We talked at length about the part of the poem where the speaker respectfully declines what he believes a poem should do. The honesty of expressing the difficulty of "wearing someone else's skin"-- it would be disingenuous to try to do so for a boy who did nothing, and was reduced to nothing, and forces us to look at our own role. He does not condemn, but makes it clear it was an awful mistake that came from an imbalanced reaction -- so this to comes to play-- how do we deal with reactive and dangerous actions, and teach a more balanced and thoughtful response? How do we fit in with the "safe act" and a culture of fear... are we not all responsible? And do we respect each life as unique and precious? All these questions arise, and surround the deep grief of the loss of one innocent 12 year old boy.
Lighthead's Guide to the Galaxy by Terrance Hayes introduces "lighthead" seemingly inebriated, and troubled. The poem yoyos about in a ruthless and seemingly incoherent and stumbling manner, embracing a quest to prove that Art's purpose is to preserve the self... Here a strobe light on Molly Bloom's soliloquy on "yes" (which I read outloud, to give the example of the breathless, insistent and rising energy)and there, threads of sentences, which by themselves seem to make perfect sense: or do they? What sense lies here: "I know all words come from preexisting words and divide until our pronouncements develop selves." This is not a "poem" or a "guide" "mean" but a plunge into a galaxy where we are invited to grab at partially recognizable "perceptions" following a guide who has imbibed "a dark strong poison with tiny shards of ice". It's a romp, but a disturbing one.

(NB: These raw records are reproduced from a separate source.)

(** [ReadyLookup::finish], and what [QuietReady::finish] shares with it. *)
Definition conclude (key : string) (token : bool) (result : result CacheError V) : action V :=
  let? value :=
    match result with
    | Err CE_CacheClosed => raise CE_CacheClosed
    | result => let? _ := status token in Ret result
    end in
  on_worker (emit_outcome (EV_Hit key false)) ;;;
  let? _ := status token in ok value.
Definition finish_ready (key : string) (token : bool) (result : result CacheError (ReadyHit V)) : action V :=
  conclude key token (match result with Ok hit => Ok (hit_value hit) | Err e => Err e end).
Definition finish_quiet (key : string) (token : bool) (value : result CacheError V) : action V :=
  let* result :=
    match value with
    | Ok value => on_worker (emit_layer (LE_MemoryHit key false)) ;;; let? _ := status token in ok value
    | Err e => raise e
    end in
  conclude key token result.

(** ** The callback-free lookup *)
Definition quiet_copy (mode : LookupMode) (e : Entry) (freshness : Freshness) : prog (option (QuietCopy V)) :=
  let* verdict := ready_tags e in
  Ret (if negb (is_valid verdict) || negb (is_fresh freshness) then None
       else if is_get_or_set mode && bool_decide (is_Some (Metadata.eager_refresh_at (Entry.meta e)))
       then Some QC_EntryPolicy else Some (QC_Value (Entry.value e))).
Definition counted_primitive_lookup (copied : result CacheError (option (QuietCopy V))) : prog (QuietStart V) :=
  match copied with
  | Ok copied =>
      ask F_ComponentRead ;;;
      Ret match copied with
          | Some (QC_Value value) => QS_Ready (Ok value)
          | Some QC_EntryPolicy => QS_Recheck
          | None => QS_Owned
          end
  | Err e => Ret (QS_Ready (Err e))
  end.
Definition callback_free_lookup (key : string) (mode : LookupMode) : prog (QuietStart V) :=
  let* found := ask (F_WithLocalReady key) in
  let* copied :=
    match found with
    | None => raise CE_CacheClosed
    | Some found =>
        let* copied := match found with Some (e, freshness) => quiet_copy mode e freshness | None => Ret None end in
        let* closed := ask F_Closed in
        if closed : bool then raise (CE_OperationCancelled CacheShutdown) else ok copied
    end in
  match copied with
  | Ok (Some (QC_Value value)) =>
      let* quiet := ask F_Quiet in
      if quiet : bool then Ret (QS_Complete (Ok value)) else counted_primitive_lookup copied
  | Err e =>
      let* quiet := ask F_Quiet in
      if quiet : bool then Ret (QS_Complete (Err e)) else counted_primitive_lookup copied
  | copied => counted_primitive_lookup copied
  end.
(** Nobody listens, and nothing is logged. *)
Definition quiet_gate : prog bool :=
  let* quiet := ask F_Quiet in
  if negb quiet then Ret false else let* debug := ask F_Debug in Ret (negb debug).
Definition quiet_lookup (key : string) (options : option EntryOptions) (token : bool) (mode : LookupMode) (inputs : Inputs)
    : prog (QuietStart V) :=
  match built_ready_plan r, options with
  | CallbackFree, None =>
      let* passes := quiet_gate in
      match inputs with
      | NoCallbacks =>
          if negb passes || token then Ret QS_General
          else if plugin then let* _ := quiet_gate in Ret QS_General
          else callback_free_lookup key mode
      | Destructors => Ret QS_General
      end
  | _, _ => Ret QS_General
  end.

The final poem plays on "a part of", and "apart", and love and hate. The sounds sweep us along in a Gertrude Steinish manner... but with a sense of a message, not just incantatory language play... Who belongs where, and what deals are made? Bernie shared research on all the names of the S. Africans mentioned, including "Moneydeala" as Nelson Mandela. The last line:
All American Apartheids pulled South. as in, pulled the wrong way...
We were all quite breathless by the end, grateful for the excellent contributions at which I can only hint here. I thank everyone!